Designing healthy food through computer analysis – sciencedaily

A new mathematical model for the interaction of bacteria in the gut could help design new probiotics and specially tailored diets to prevent disease. The research, from Chalmers University of Technology in Sweden, was recently published in the journal PNAS.

“Gut bacteria have an important role to play in health and disease development, and our new mathematical model could be extremely useful in these areas,” says Jens Nielsen, professor of systems biology at Chalmers, who led the research .

The new paper describes how the mathematical model performed when making predictions for two previous clinical studies, one involving Swedish infants and the other with obese adults in Finland.

The studies involved regular measurements of health indicators, which the researchers compared to predictions made from their mathematical model – the model was found to be very accurate in predicting several variables, including how the liquid diet shifted. to solid food in Swedish infants affected their intestinal bacterial composition.

They also measured how the gut bacteria of obese adults changed after switching to a more restricted diet. Again, the model’s predictions have proven to be reliable.

“These are very encouraging results, which could allow the computerized design of a very complex system. So our model could be used to create personalized healthy diets, with the ability to predict how the addition of specific bacteria as new probiotics could have an impact on a patient’s health, ”says Jens Nielsen.

Many factors at play

There are a lot of different things that affect the way different bacteria grow and work in the intestinal system. For example, what other bacteria are already present and how they interact with each other, as well as how they interact with the host – i.e. us. Bacteria are also affected by their environmental factors, such as the diet we eat.

All of these variables predict the effect of adding bacteria or changing the diet. One must first understand how these bacteria are likely to act when they enter the gut or how a change in diet will affect the composition of the gut. Will they be able to grow there or not? How will they interact and possibly affect the bacteria already present in the gut? How do different diets affect the gut microbiome?

“The model we have developed is unique because it takes all these variables into account. It combines data on individual bacteria as well as how they interact. It also includes data on how food moves through the gastrointestinal tract and affects bacteria along the way. These can be measured by looking at blood samples and looking at metabolites, the end products that form when bacteria break down different types of food, ”explains Jens Nielsen.

The data to build the model was gathered from many years of pre-existing clinical studies. As more data becomes available in the future, the model may be updated with new features, such as descriptions of hormonal responses to food intake.
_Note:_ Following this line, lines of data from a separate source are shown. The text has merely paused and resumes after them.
(** The request of a call. *)
Definition op_io (o : disk_op) : Io (list Z) :=
  match o with OpRead s b => do_io hhdm max_polls s b true | OpWrite s b => do_io hhdm max_polls s b false end.

Lemma driver_step o w d : disk_ok base w -> same_contents w d -> op_ok o ->
  (exists a w' d', driver_op o (Some w) = (a, Some w') /\ disk_answers (dv_status (dev w')) o d a d' /\ disk_ok base w' /\ same_disk w w' /\ same_contents w' d') \/
  (exists w', driver_op o (Some w) = ((false, buffer_of o), Some w') /\ op_io o w = (Err (Error "Timeout"%string), w') /\ gave_up max_polls (dev_clock (dev_notify (dev w))) w w').
Proof.
  intros Hok Hsame Ho. pose proof Hsame as [Ec Hs].
  destruct o as [s b|s b]; destruct Ho as (Hw & Hl & Hb); cbn [driver_op op_io buffer_of].
  - unfold disk_read_sector, read_sector. rewrite (ok_init _ _ _ _ Hok).
    pose proof (do_io_spec hhdm max_polls base w s b true Hok Hw Hl Hb) as H1. destruct (do_io _ _ _ _ _ _) as [r w'].
    destruct H1 as [(-> & Hok' & Hsd & [B1 B2 _])|[-> G]]; [left|right; by exists w']. unfold io_result.
    assert (same_contents w' d) as Hsame' by (constructor; [by rewrite (proj1 (sd_capacity _ _ _ Hsd))|]; intros s' Hs'; rewrite B2 by (by left); by apply Hs).
    pose proof (status_result_cases (dv_status (dev w')) (dv_sector (dev w) s)) as Hst. destruct (Z.eqb_spec (dv_status (dev w')) VIRTIO_BLK_S_OK) as [E|E].
    + rewrite Hst. exists (true, dv_sector (dev w) s), w', d. split; [done|]. split; [|done]. rewrite E. apply da_read. apply Hs. specialize (B1 E). unfold in_range in B1. rewrite Ec. lia.
    + destruct Hst as [e ->]. exists (false, b), w', d. split; [done|]. split; [by apply da_read_failed|done].
  - unfold disk_write_sector, write_sector, bindM. rewrite (ok_init _ _ _ _ Hok).
    pose proof (do_io_spec hhdm max_polls base w s b false Hok Hw Hl Hb) as H1. destruct (do_io _ _ _ _ _ _) as [r w'].
    destruct H1 as [(-> & Hok' & Hsd & B)|[-> G]]; [left|right; by exists w']. unfold io_result. pose proof B as [B1 B2 B3].
    pose proof (status_result_cases (dv_status (dev w')) b) as Hst. destruct (Z.eqb_spec (dv_status (dev w')) VIRTIO_BLK_S_OK) as [E|E].
    + rewrite Hst. exists (true, b), w', (mem_write s b d).2. split; [done|]. specialize (B1 E). unfold in_range in B1.
      assert (mem_write s b d = (true, mkMem (mem_capacity d) (<[s := b]> (sectors d)))) as Ew by (unfold mem_write; rewrite Ec; by rewrite B1).
      rewrite Ew. split; [rewrite E; by apply da_write|]. split; [done|]. split; [done|]. constructor; cbn [snd mem_capacity]; [by rewrite (proj1 (sd_capacity _ _ _ Hsd))|].
      intros s' Hs'. specialize (Hs s' Hs'). unfold mem_read in *. cbn [mem_capacity sectors]. rewrite (proj2 (Z.leb_le _ _)), (proj2 (Z.ltb_lt _ _)) in * by lia. cbn [andb] in *.
      destruct (decide (s' = s)) as [->|Hne]; [rewrite lookup_insert_eq; cbn; rewrite (B3 E eq_refl); f_equal; by apply resize_all_alt|].
      rewrite lookup_insert_ne by done. rewrite B2 by (by right). exact Hs.
    + destruct Hst as [e ->]. destruct (open_sector w w' d s b Hok' Hsame (proj1 (sd_capacity _ _ _ Hsd)) B) as (d' & C1 & C2 & C3). exists (false, b), w', d'.
      split; [done|]. split; [by apply da_write_failed|done].
Qed.

(** A sequence of calls on a disk in memory: each is answered, and the driver is again in
    working order with the descriptors and frames it had, or the device has not answered it
    for five seconds, the caller is told that it failed, and nothing is said of later calls. *)
Inductive served : list disk_op -> Disk -> MemDisk -> Prop :=
| served_all w d : disk_ok base w -> same_contents w d -> served [] w d
| served_next o ops w d a w' d' : driver_op o (Some w) = (a, Some w') -> disk_answers (dv_status (dev w')) o d a d' ->
    disk_ok base w' -> same_disk w w' -> same_contents w' d' -> served ops w' d' -> served (o :: ops) w d
| served_timeout o ops w d w' : driver_op o (Some w) = ((false, buffer_of o), Some w') -> op_io o w = (Err (Error "Timeout"%string), w') ->
    gave_up max_polls (dev_clock (dev_notify (dev w))) w w' -> served (o :: ops) w d.

End Refinement.

(** ** A device

    A disk that answers at the second poll after a notification, and with an error for
    the sectors of a list; its clock counts in 32 bits. *)

Record DemoDevice : Type := mkDemo {
  dd_addrs : QueueAddrs; dd_seen : Z; dd_capacity : Z; dd_sectors : gmap Z (list Z);
  dd_clock : Z; dd_started : Z; dd_wait : nat; dd_bad : list Z; dd_status : Z
}.

Definition dd_sector (d : DemoDevice) (s : Z) : list Z := (fun b => b mod 256) <$> resize 512 0 (default [] (dd_sectors d !! s)).

Definition demo_notify (d : DemoDevice) : DemoDevice :=
  let c := dd_clock d mod 2 ^ 32 in mkDemo (dd_addrs d) (dd_seen d) (dd_capacity d) (dd_sectors d) c c 1 (dd_bad d) (dd_status d).
(* ===== verification/VirtioInit.v ===== *)
(** * Finding and starting the disk ([drivers/virtio/pci.rs], [block.rs])

    PCI configuration space through the two ports, the search for the disk, its
    capability list, and the start of the device through its registers up to a
    working queue.  The bus and the registers are parameters. *)

From Stdlib Require Import ZArith Lia Bool.
From stdpp Require Import base numbers option list gmap sets strings.
From S2P Require Import Prelude Bytes Frame Virtqueue VirtioBlk.

Open Scope Z_scope.

(** ** PCI configuration space *)

Definition PCI_VENDOR_ID : Z := 0x00.
Definition PCI_DEVICE_ID : Z := 0x02.
Definition PCI_COMMAND : Z := 0x04.
Definition PCI_BAR0 : Z := 0x10.
Definition PCI_COMMAND_MEMORY : Z := 0x02.
Definition PCI_COMMAND_MASTER : Z := 0x04.
Definition VIRTIO_VENDOR_ID : Z := 0x1AF4.
Definition VIRTIO_BLOCK_DEVICE_ID : Z := 0x1042.

(** A read or write of the data port after its address went to the address port. *)
Class PciBus (B : Type) : Type := {
  bus_read : Z -> B -> Z;
  bus_write : Z -> Z -> B -> B;
}.

Definition pci_config_address (bus device func offset : Z) : Z :=
  Z.lor (Z.lor (Z.lor (Z.lor (Z.shiftl 1 31) (Z.shiftl bus 16)) (Z.shiftl device 11)) (Z.shiftl func 8)) (Z.land offset 0xFC).

Record PciLocation : Type := mkLoc { bus : Z; device : Z; function : Z }.

Section Config.
Context {B : Type} `{PciBus B}.

Definition pci_config_read32 (bus device func offset : Z) (b : B) : Z :=
  bus_read (pci_config_address bus device func offset) b.

Definition pci_config_read16 (bus device func offset : Z) (b : B) : Z :=
  let val := pci_config_read32 bus device func (Z.land offset 0xFC) b in
  let shift := Z.land offset 2 * 8 in
  Z.land (Z.shiftr val shift) 0xFFFF.

Definition pci_config_read8 (bus device func offset : Z) (b : B) : Z :=
  let val := pci_config_read32 bus device func (Z.land offset 0xFC) b in
  let shift := Z.land offset 3 * 8 in
  Z.land (Z.shiftr val shift) 0xFF.

Definition pci_config_write32 (bus device func offset value : Z) (b : B) : B :=
  bus_write (pci_config_address bus device func offset) value b.

Definition pci_config_write16 (bus device func offset value : Z) (b : B) : B :=
  let aligned_offset := Z.land offset 0xFC in
  let val := pci_config_read32 bus device func aligned_offset b in
  let shift := Z.land offset 2 * 8 in
  let mask := wrap 32 (Z.shiftl 0xFFFF shift) in
  let val := Z.lor (Z.land val (wnot 32 mask)) (wrap 32 (Z.shiftl value shift)) in
  pci_config_write32 bus device func aligned_offset val b.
A huge potential asset for future healthcare

Research on diet and the human microbiome, or gut bacterial composition, is an area of ​​research of great interest, both among researchers and the general public. Jens Nielsen explains why:

“Changes in bacterial makeup can be associated with or signify a large number of ailments, such as obesity, diabetes or cardiovascular disease. They can also affect how the body responds to certain types of cancer treatments or on specially developed diets. “

Working with the bacterial composition therefore offers the potential to influence disease progression and overall health. This can be done through treatment with probiotics – carefully selected bacteria that are believed to help improve health.

In future work, Jens Nielsen and his research group will use the model directly in clinical studies. They are already participating in a study with Sahlgrenska University Hospital in Sweden, where older women are being treated for osteoporosis with the bacteria. Lactobacillus reuteri. It has been seen that some patients respond better to treatment than others, and the new model could be used as part of the analysis to understand why this is so.

Treating cancer with antibodies is another area where the model could be used to analyze the microbiome, helping to understand its role in why some patients respond well to immunotherapy, and others not.

“It would be an incredible asset if our model could begin to identify bacteria that could improve the treatment of cancer patients. We think it could really make a big difference here, ”says Jens Nielsen.